Investors’ motifs to look for and use these indicators aren’t completely altruistic. In fact, there is an increasing evidence base that suggests that the long-term performance of companies may best be predicted using ESG metrics. Seeing them as an indicator of a company’s overall sustainability, it links corporate policies on key themes (from animal testing to human rights) to the financial viability and sustainability. As an example, it can cover a company’s stance towards and adherence to global standards such as the Global Compact or the Universal Declaration of Human Rights. It even makes key corporate decisions more transparent and can then translate this valuable information for stock traders. Unilever for example recently announced that its goal on sustainable palm oil has been reached three years ahead of the original schedule (according to its ESG reporting) – giving it a stock market push.
Practically, ESG reporting can be very complex and it is worth checking out a few example of both ESG reports and ESG reporting frameworks.
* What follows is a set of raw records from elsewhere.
(* ===== verification/FileRefs.v ===== *)
(** * Reference counts through the calls that open, close and pass on files *)

From S2P Require Import Prelude CString Mem Kalloc Vm Bio FsLayout TxnLayer Fs Pipe Proc ProcSpec File Syscall Sysfile Exec FileSpec SysfileSpec.

Section refs.
Context {T : Type} {TO : TxnOps T} {OO : OpOps T}.
Context (kend trampoline forkret : Z) (name0 pad elf0 ph0 : list byte).
Abbreviation K := (pstate (kfs T)).
Implicit Types (s : K).

(** What the file layer's functions leave alone. *)
Definition same_procs s s' : Prop := ps_procs s' = ps_procs s /\ ps_init s' = ps_init s /\ ps_nextpid s' = ps_nextpid s.

Lemma io_procs {A} (m : M (kst * kfs T) A) s a s' : io m s = Ok a s' -> same_procs s s'.
Proof. intros (H1 & H2 & H3)%in_files_inv. done. Qed.

(** One file changes. *)
Lemma finv_file h h' N N' s s' f g :
  finv h N s -> ps_procs s' = ps_procs s -> files s' = alter g f (files s) ->
  (forall x, files s !! f = Some x ->
     f_ref (g x) = f_ref x + (h' f - h f) /\ (f_ref (g x) = 0 -> f_type (g x) = FD_NONE) /\
     (f_ref (g x) <> 0 -> ~ f ∈ N' -> f_type (g x) <> FD_NONE) /\ (f ∈ N' -> f_ref (g x) = 1)) ->
  (forall k, k <> f -> h' k = h k /\ (k ∈ N' <-> k ∈ N)) ->
  finv h' N' s'.
Proof.
  intros [Hl Hr Hf Ht Hn Hs Hb Hd] Hp Hfs Hg Ho.
  assert (forall k y, files s' !! k = Some y -> k = f /\ (exists x, files s !! f = Some x /\ y = g x) \/ k <> f /\ files s !! k = Some y) as Hback.
  { intros k y. rewrite Hfs. destruct (decide (k = f)) as [->|Hne].
    - rewrite list_lookup_alter_eq. destruct (files s !! f) as [x|]; [|done]. intros [= <-]. left. eauto.
    - rewrite list_lookup_alter_ne by done. eauto. }
  split; try (rewrite Hp; done).
  - by rewrite Hfs, length_alter.
  - intros k y [[-> (x & Hx & ->)]|[Hk Hy]]%Hback; rewrite Hp.
    + destruct (Hg x Hx) as [-> _]. rewrite (Hr f x Hx). lia.
    + destruct (Ho k Hk) as [-> _]. by apply Hr.
  - intros k y [[-> (x & Hx & ->)]|[Hk Hy]]%Hback; [by apply Hg|by eapply Hf].
  - intros k y [[-> (x & Hx & ->)]|[Hk Hy]]%Hback; [by apply Hg|]. intros H1 H2. eapply Ht; [done..|]. by rewrite <- (proj2 (Ho k Hk)).
  - intros k y [[-> (x & Hx & ->)]|[Hk Hy]]%Hback; [by apply Hg|]. intros H1. eapply Hn; [done|]. by apply (Ho k Hk).
Qed.

(** One slot of one process changes. *)
Lemma finv_slot h N s s' i p fd old new :
  finv h N s -> ps_procs s !! i = Some p -> p_ofile p !! fd = Some old -> ps_procs s' = <[i := w_ofile fd new p]> (ps_procs s) -> files s' = files s ->
  (forall f, new = Some f -> (f < NFILE)%nat) -> (dead p -> new = None) ->
  finv (fun f => h f + slot old f - slot new f) N s'.
Proof.
  intros [Hl Hr Hf Ht Hn Hs Hb Hd] Hi Hfd Hp Hfs Hnew Hdead. pose proof (lookup_lt_Some _ _ _ Hi) as Hlt.
  assert (forall j q, ps_procs s' !! j = Some q -> j = i /\ q = w_ofile fd new p \/ j <> i /\ ps_procs s !! j = Some q) as Hback.
  { intros j q. rewrite Hp. intros [(-> & <- & _)|[? ?]]%list_lookup_insert_Some; [by left|by right; split; [intros ->|]]. }
  split; try (rewrite Hfs; done).
  - intros f x Hx. rewrite Hfs in Hx. rewrite Hp, (refs_insert f _ _ _ _ Hi). cbn [w_ofile p_ofile].
    rewrite (cnt_insert f _ _ _ new Hfd), (Hr f x Hx). lia.
  - intros j q k f [[-> ->]|[_ Hq]]%Hback; [|by eapply Hs]. cbn [w_ofile p_ofile]. intros [(_ & E & _)|[_ E]]%list_lookup_insert_Some; [by apply Hnew|by eapply Hs].
  - intros j q [[-> ->]|[_ Hq]]%Hback; [|by eapply Hb]. cbn [w_ofile p_ofile]. rewrite length_insert. by eapply Hb.
  - intros j q [[-> ->]|[_ Hq]]%Hback Hdq; [|by eapply Hd]. cbn [w_ofile p_ofile]. change (dead p) in Hdq. rewrite (Hdead Hdq). apply Forall_insert; [by eapply Hd|done].
Qed.

(** ** The table of files *)

Lemma filealloc_refs h N s o s' :
  finv h N s -> io filealloc s = Ok o s' ->
  ps_procs s' = ps_procs s /\
  match o with
  | None => finv h N s'
  | Some f => finv (plus1 h f) (f :: N) s' /\ (f < NFILE)%nat /\ ~ f ∈ N
  end.
Proof.
  intros Hi H. pose proof (io_procs _ _ _ _ H) as (Hp & _). split; [done|]. unfold io, in_files, filealloc, zoom in H.
  unfold bind, gets in H. cbn [fst snd] in H. change (k_files (ps_files s)) with (files s) in H.
  destruct (list_find (fun f => f_ref f = 0) (files s)) as [[f x]|] eqn:E; [|injection H as <- <-; by destruct s].
  apply list_find_Some in E as (Hx & Hz & _). cbn in H. injection H as <- <-.
  assert (f < NFILE)%nat as Hlt by (rewrite <- (fi_len _ _ _ Hi); by eapply lookup_lt_Some).
  split; [|split; [done|intros Hin; pose proof (fi_new _ _ _ Hi f x Hx Hin); congruence]].
  apply (finv_file h _ N _ s _ f (f_set_ref 1)); try done.
  - intros y Hy. rewrite Hx in Hy. injection Hy as <-. cbn. unfold plus1, one. rewrite decide_True by done.
    split; [lia|]. split; [lia|]. split; [|done]. intros _ Hn. destruct Hn. by left.
  - intros k Hk. unfold plus1, one. rewrite decide_False by done. split; [lia|]. rewrite elem_of_cons. naive_solver.
Qed.

Lemma filedup_refs h N s f r s' :
  finv h N s -> ~ f ∈ N -> io (filedup f) s = Ok r s' -> r = f /\ ps_procs s' = ps_procs s /\ finv (plus1 h f) N s'.
Proof.
  intros Hi HfN H. pose proof (io_procs _ _ _ _ H) as (Hp & _). unfold io, in_files, filedup, file_of, zoom in H.
  unfold bind, gets in H. cbn [fst snd] in H. change (k_files (ps_files s)) with (files s) in H.
  destruct (files s !! f) as [x|] eqn:Hx; [|done]. cbn in H. destruct (Z.ltb_spec (f_ref x) 1); [done|]. injection H as <- <-. split; [done|]. split; [done|].
  apply (finv_file h _ N _ s _ f (f_set_ref (f_ref x + 1))); try done.
  - intros y Hy. rewrite Hx in Hy. injection Hy as <-. cbn. unfold plus1, one. rewrite decide_True by done. split; [lia|]. split; [lia|].
    split; [|done]. intros _ Hn. apply (fi_type _ _ _ Hi f x Hx); [lia|done].
  - intros k Hk. unfold plus1, one. rewrite decide_False by done. split; [lia|done].
Qed.

(** A quiet call of the file layer. *)
Lemma io_quiet_refs {A} (m : M (kst * kfs T) A) h N s a s' : fquiet m -> finv h N s -> io m s = Ok a s' -> finv h N s' /\ ps_procs s' = ps_procs s.
Proof. intros Hq Hi H. pose proof (io_procs _ _ _ _ H) as (Hp & _). split; [|done]. eapply finv_quiet; [|done]. by eapply quiet_io. Qed.

Lemma io_bind {A B} (m : M (kst * kfs T) A) (k : A -> M (kst * kfs T) B) s : io (bind m k) s = bind (io m) (fun a => io (k a)) s.
Proof. unfold io, in_files, zoom, bind. cbn. destruct (m _) as [a [km kf]| | | |]; try done. Qed.

Lemma upd_f_eq f g s u s' : io (upd_f f g) s = Ok u s' -> files s' = alter g f (files s) /\ ps_procs s' = ps_procs s.
Proof. intros [= _ <-]. done. Qed.

Lemma file_of_eq f s x s' : io (file_of f) s = Ok x s' -> files s !! f = Some x /\ s' = s.
Proof.
  unfold io, in_files, file_of, zoom, bind, gets. cbn [fst snd]. change (k_files (ps_files s)) with (files s). destruct (files s !! f); cbn; [|done].
  intros [= -> <-]. by destruct s.
Qed.

Lemma fileclose_refs h N N' s f u s' :
  finv h N s -> io (fileclose kend f) s = Ok u s' -> (forall k, k ∈ N' <-> k ∈ N /\ k <> f) ->
  finv (less1 h f) N' s' /\ ps_procs s' = ps_procs s.
Proof.
  intros Hi H HN. pose proof (io_procs _ _ _ _ H) as (Hp & _). split; [|done]. unfold fileclose in H. rewrite io_bind in H.
  apply bind_ok_inv in H as (x & ? & [Hx ->]%file_of_eq & H). destruct (Z.ltb_spec (f_ref x) 1); [done|]. rewrite io_bind in H.
  apply bind_ok_inv in H as (? & s1 & [F1 P1]%upd_f_eq & H).
  assert (forall k, k <> f -> less1 h f k = h k /\ (k ∈ N' <-> k ∈ N)) as Ho.
  { intros k Hk. unfold less1, one. rewrite decide_False by done. split; [lia|]. rewrite HN. naive_solver. }
  assert (less1 h f f - h f = -1) as Hone by (unfold less1, one; rewrite decide_True by done; lia).
  destruct (Z.ltb_spec 0 (f_ref x - 1)).
  - assert (s' = s1) as -> by (unfold io, in_files, zoom in H; injection H as _ <-; by destruct s1).
    apply (finv_file h _ N _ s _ f (f_set_ref (f_ref x - 1))); try done.
    intros y Hy. rewrite Hx in Hy. injection Hy as <-. cbn. rewrite Hone. split; [lia|]. split; [lia|]. split; [|by intros [_ ?]%HN].
    intros _ Hn. apply (fi_type _ _ _ Hi f x Hx); [lia|]. intros Hin. pose proof (fi_new _ _ _ Hi f x Hx Hin). lia.
  - rewrite io_bind in H. apply bind_ok_inv in H as (? & s2 & [F2 P2]%upd_f_eq & H). rewrite io_bind in H. apply bind_ok_inv in H as (? & s3 & [F3 P3]%upd_f_eq & H).
    assert (finv (less1 h f) N' s3) as H3.
    { apply (finv_file h _ N _ s _ f (f_set_type FD_NONE ∘ f_set_ref 0 ∘ f_set_ref (f_ref x - 1))); try done; [congruence| |].
      - rewrite F3, F2, F1. by rewrite !alter_alter_list.
      - intros y Hy. rewrite Hx in Hy. injection Hy as <-. cbn. rewrite Hone. split; [lia|]. split; [done|]. split; [done|]. by intros [_ ?]%HN. }
    refine (proj1 (io_quiet_refs _ _ _ _ _ _ _ H3 H)). unfold begin_op, end_op. fquiet.
Qed.

Lemma N_nil f : forall k, k ∈ @nil nat <-> k ∈ [f] /\ k <> f.
Proof. intros k. rewrite elem_of_nil, list_elem_of_singleton. naive_solver. Qed.
Lemma N_nil' f : forall k, k ∈ @nil nat <-> k ∈ @nil nat /\ k <> f.
Proof. intros k. rewrite elem_of_nil. naive_solver. Qed.

(** ** Descriptors *)

Lemma slot_some f g : slot (Some f) g = one f g.
Proof. done. Qed.

Lemma fdalloc_refs h N s me f o s' p :
  finv h N s -> ps_procs s !! me = Some p -> ~ dead p -> (f < NFILE)%nat -> fdalloc me f s = Ok o s' ->
  match o with
  | None => s' = s
  | Some fd => finv (less1 h f) N s' /\ p_ofile p !! fd = Some None /\ ps_procs s' = <[me := w_ofile fd (Some f) p]> (ps_procs s) /\ files s' = files s /\
      (forall j, (j < fd)%nat -> p_ofile p !! j <> Some None)
  end.
Proof.
  intros Hi Hm Hd Hf H. unfold fdalloc in H. apply bind_ok_inv in H as (q & ? & [Hq ->]%at_proc_inv & H). rewrite Hm in Hq. injection Hq as <-.
  destruct (list_find (fun o => o = None) (p_ofile p)) as [[fd old]|] eqn:E; [|by apply ret_inv in H as [-> ->]].
  apply list_find_Some in E as (Hfd & -> & Hlow). apply bind_ok_inv in H as (? & s1 & E1 & [-> ->]%ret_inv).
  pose proof (upd_inv _ _ _ _ _ E1) as (Hp & _). rewrite (alter_insert _ _ _ _ Hm) in Hp. injection E1 as _ <-.
  split_and!; try done; [|intros j Hj Hjn; by apply (Hlow j None)].
  eapply finv_ext; [|apply (finv_slot h N s _ me p fd None (Some f) Hi Hm Hfd Hp); try done]; [|by intros g [= <-]].
  intros g. unfold less1. cbn [slot]. lia.
Qed.
(* ===== verification/FileClaims.v ===== *)
(** * Open files: runs of the system calls *)

From S2P Require Import Prelude CString Mem Kalloc Vm Bio Log FsLayout TxnLayer Fs Pipe Proc ProcSpec File Syscall Sysfile Exec FileSpec SysfileSpec FileRefs.

(** What the process layer calls: proc.c's [filedup], [fileclose], [idup], and
    [iput] in a transaction of its own. *)
Definition file_ops {T} {TO : TxnOps T} {OO : OpOps T} (kend : Z) : FileOps (kfs T) := {|
  f_dup := filedup;
  f_close := fileclose kend;
  i_dup i := in_fs (idup i);
  i_put d := begin_op;;; in_fs (iput d);;; end_op;
  i_root := o <- in_fs (namei 0 (bytes "/" ++ [x00]));; from_opt o
|}.

Section procs.
Context {T : Type} {TO : TxnOps T} {OO : OpOps T}.
Context (kend trampoline forkret : Z).
Abbreviation K := (pstate (kfs T)).
Implicit Types (s : K).
Let FO : FileOps (kfs T) := file_ops kend.
#[local] Existing Instance FO.

Lemma quiet_allocpid : quiet (allocpid : M K Z).
Proof.
  unfold allocpid. apply quiet_bind; [apply quiet_gets|intros pid]. destruct (_ <? _); [|apply quiet_undef]. apply quiet_bind; [|intros; apply quiet_ret].
  intros s a s' [= _ <-]. split; [done|apply same_files_refl|]. intros i p p' H H'. cbn in H'. rewrite H in H'. by injection H' as <-.
Qed.

Lemma dead_empty h N s i p : finv h N s -> ps_procs s !! i = Some p -> dead p -> empty s i.
Proof. intros Hi Hp Hd. exists p. split; [done|]. by eapply fi_dead. Qed.

Lemma allocproc_refs s o s' :
  finv none [] s -> allocproc kend trampoline forkret s = Ok o s' -> finv none [] s' /\ (forall i, o = Some i -> empty s' i).
Proof.
  intros Hi H. unfold allocproc in H. apply bind_ok_inv in H as (l & ? & [-> ->]%gets_inv & H).
  destruct (find_unused (ps_procs s)) as [i|] eqn:Ef; [|by apply ret_inv in H as [-> ->]].
  apply find_unused_Some in Ef as (p & Hp & Hu & _). pose proof (dead_empty _ _ _ i p Hi Hp (or_introl Hu)) as He.
  assert (finv none [] s' /\ empty s' i /\ (o = None \/ o = Some i)) as (Hi' & He' & Ho); [|split; [done|]; intros j ->; destruct Ho as [|[= ->]]; done].
  assert (o = None \/ o = Some i) as Ho.
  { apply bind_ok_inv in H as (? & ? & _ & H). do 4 apply bind_ok_inv in H as (? & ? & _ & H). case_match; [apply bind_ok_inv in H as (? & ? & _ & [-> _]%ret_inv); by left|].
    do 2 apply bind_ok_inv in H as (? & ? & _ & H). case_match; [apply bind_ok_inv in H as (? & ? & _ & [-> _]%ret_inv); by left|].
    do 2 apply bind_ok_inv in H as (? & ? & _ & H). apply ret_inv in H as [-> _]. by right. }
  eapply (nquiet_refs i) in H as [H1 H2]; [by split_and!| |exact Hi|exact He].
  apply nq_bind; [apply nq_quiet, quiet_allocpid|intros pid].
  repeat first [apply nq_freeproc | progress nquiet].
Qed.

Lemma dup_slot_refs s np q k f s1 u s' :
  finv none [] s -> ps_procs s !! np = Some q -> ~ dead q -> p_ofile q !! k = Some None -> (f < NFILE)%nat ->
  in_files (filedup f) s = Ok f s1 -> upd np (w_ofile k (Some f)) s1 = Ok u s' ->
  finv none [] s' /\ ps_procs s' = <[np := w_ofile k (Some f) q]> (ps_procs s).
Proof.
  intros Hi Hq Hd Hk Hf E1 E2. apply (filedup_refs _ _ _ _ _ _ Hi) in E1 as (_ & P1 & Hi1); [|by intros ?%elem_of_nil].
  pose proof (upd_inv _ _ _ _ _ E2) as (P2 & _). rewrite P1, (alter_insert _ _ _ _ Hq) in P2. injection E2 as _ <-. split; [|done].
  rewrite <- P1 in Hq, P2. eapply finv_ext; [|apply (finv_slot _ _ s1 _ np q k None (Some f) Hi1 Hq Hk P2 eq_refl); [by intros g [= <-]|done]].
  intros g. unfold plus1. cbn [slot]. lia.
Qed.

Lemma dup_all_refs np p s u s' :
  finv none [] s -> (exists q, ps_procs s !! np = Some q /\ ~ dead q) -> empty s np ->
  (forall k f, p_ofile p !! k = Some (Some f) -> (f < NFILE)%nat) ->
  for_each (seq 0 NOFILE) (fun i =>
      match p_ofile p !! i with
      | Some (Some f) => f <- in_files (f_dup f);; upd np (w_ofile i (Some f))
      | _ => ret tt
      end) s = Ok u s' ->
  finv none [] s'.
Proof.
  intros Hi (q & Hq & Hd) (q' & Hq' & Hn) Hf H. rewrite Hq in Hq'. injection Hq' as <-. pose proof (fi_tab _ _ _ Hi np q Hq) as Hlen.
  apply (for_each_inv (fun k t => finv none [] t /\ exists q, ps_procs t !! np = Some q /\ ~ dead q /\ forall j, (k <= j < NOFILE)%nat -> p_ofile q !! j = Some None)) in H.
  - apply H.
  - clear H. intros k t t' Hk E (Ht & r & Hr & Hrd & Hrn).
    destruct (p_ofile p !! k) as [[f|]|] eqn:Ek; [|apply ret_inv in E as [_ ->]; split; [done|]; exists r; split_and!; try done; intros j Hj; apply Hrn; lia..].
    apply bind_ok_inv in E as (f' & t1 & E1 & E2). pose proof E1 as E1'. apply (filedup_refs _ _ _ _ _ _ Ht) in E1' as (-> & _); [|by intros ?%elem_of_nil].
    destruct (dup_slot_refs t np r k f t1 tt t' Ht Hr Hrd (Hrn k ltac:(lia)) (Hf k f Ek) E1 E2) as (Ht' & P'). split; [done|].
    exists (w_ofile k (Some f) r). split; [rewrite P'; apply list_lookup_insert_eq; by eapply lookup_lt_Some|]. split; [done|].
    intros j Hj. cbn. rewrite list_lookup_insert_ne by lia. apply Hrn. lia.
  - split; [done|]. exists q. split_and!; try done. intros j Hj. destruct (lookup_lt_is_Some_2 (p_ofile q) j) as [x Hx]; [lia|].
    rewrite Hx. f_equal. by apply (Forall_lookup_1 _ _ _ _ Hn Hx).
Qed.

Lemma fork_refs s me r s' : runs s me -> finv none [] s -> fork kend trampoline forkret me s = Ok r s' -> finv none [] s'.
Proof.
  intros (pm & Hm & Hd) Hi H. unfold fork in H. apply bind_ok_inv in H as (o & s1 & E1 & H).
  pose proof (allocproc_tab _ _ _ _ _ _ E1) as (_ & Htab). apply (allocproc_refs _ _ _ Hi) in E1 as (Hi1 & He1).
  destruct o as [np|]; [|by apply ret_inv in H as [_ ->]]. specialize (He1 np eq_refl).
  destruct Htab as [(? & _)|(i & p & _ & Hip & _ & _ & [(? & _)|([= ->] & p' & P1 & B)])]; [done..|].
  destruct B as (Bu & Bs & _ & _ & _ & _ & _ & Bo & _). pose proof (lookup_lt_Some _ _ _ Hip) as Hlt.
  assert (exists q, ps_procs s1 !! i = Some q /\ ~ dead q) as Hrun1 by (exists p'; split; [rewrite P1; by apply list_lookup_insert_eq|intros [|]; congruence]).
  apply bind_ok_inv in H as (p1 & ? & [Hp1 ->]%at_proc_inv & H). apply bind_ok_inv in H as (q1 & ? & [Hq1 ->]%at_proc_inv & H).
  apply bind_ok_inv in H as (c & s2 & E2 & H).
  assert (forall A (m : M K A) s a s', quiet m -> finv none [] s -> (exists q, ps_procs s !! i = Some q /\ ~ dead q) -> empty s i -> m s = Ok a s' ->
    finv none [] s' /\ (exists q, ps_procs s' !! i = Some q /\ ~ dead q) /\ empty s' i) as Hstep.
  { intros A m t a t' Hq Ht Hr Het E. destruct (nquiet_refs i m _ _ _ _ _ (nq_quiet i m Hq) Ht Het E) as [Ht' He']. split_and!; try done.
    by apply (qrel_runs t t' i); [eapply Hq|]. }
  apply (Hstep _ _ _ _ _ (quiet_in_mem _) Hi1 Hrun1 He1) in E2 as (Hi2 & Hrun2 & He2). destruct (c <? 0).
  { apply bind_ok_inv in H as (? & s3 & E3 & [_ ->]%ret_inv). by eapply (nquiet_refs i) in E3 as [? _]; [|apply nq_freeproc|done|done]. }
  apply bind_ok_inv in H as (? & s3 & E3 & H). eapply Hstep in E3 as (Hi3 & Hrun3 & He3); [|quiet|done..].
  apply bind_ok_inv in H as (? & s4 & E4 & H). apply (Hstep _ _ _ _ _ (quiet_in_mem _) Hi3 Hrun3 He3) in E4 as (Hi4 & Hrun4 & He4).
  apply bind_ok_inv in H as (? & s5 & E5 & H). eapply Hstep in E5 as (Hi5 & Hrun5 & He5); [|unfold tf_set; quiet|done..].
  apply bind_ok_inv in H as (? & s6 & E6 & H). apply (dup_all_refs i p1) in E6 as Hi6; try done.
  2:{ intros k f Hk. by eapply (fi_slot _ _ _ Hi1 me p1). }
  eapply quiet_refs; [|exact Hi6|exact H]. quiet.
Qed.
(* ===== verification/ShClaims.v ===== *)
(** * The shell's parser on strings

    The tokens and the grammar over strings instead of positions, the strings that
    a parsed command points to after [nulterminate], and the theorems on
    [parsecmd]. *)

From S2P Require Import Prelude CString Sh ShSpec.

(** ** The tokens of a line, as strings *)

Abbreviation str := (list byte).

Definition flush (cur : str) (l : list (tok str)) : list (tok str) :=
  match cur with [] => l | _ => TWord cur :: l end.

(** [cur] is the part of a word that has been read. *)
Fixpoint tokens (cur s : str) : list (tok str) :=
  match s with
  | [] => flush cur []
  | c :: s =>
      if is_ws c then flush cur (tokens [] s)
      else if bool_decide (c = c_gt) then
        flush cur (match s with
                   | d :: s' => if bool_decide (d = c_gt) then TApp :: tokens [] s' else TSym c :: tokens [] s
                   | [] => [TSym c]
                   end)
      else if is_sym c then flush cur (TSym c :: tokens [] s)
      else tokens (cur ++ [c]) s
  end.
Look at the case of German insurance giant Allianz and some of the points they specifically include in their 54 page framework:
Allianz ESG Guideline on Agriculture
Allianz ESG Guideline on Animal Welfare
Allianz ESG Guideline on Betting and Gambling
Allianz ESG Guideline on Clinical Trials
.Allianz ESG Guideline on Animal Testing
Allianz ESG Guideline on Defense
Allianz ESG Guideline on Human Rights
Allianz ESG Guideline on Hydro-Electric Power (HEP)
Allianz ESG Guideline on Infrastructure
Allianz ESG Guideline on Mining
Allianz ESG Guideline on Nuclear Energy
Allianz ESG Guideline on Oil and Gas
Allianz ESG Guideline on transactions related to the Sex Industry
Unilever’s Knorr brand publishes snapshots of its ESG performance on specific issues, such as the sustainable cultivation of herbs.
Last but not least it is worth checking out some actual ESG reporting as part of the annual financial reporting. Here, Unilever again is considered a leader in the field with very advanced messaging and reporting. It is absolutely worth checking Unilever’s 2017 report for how well ESG is integrated into its annual report.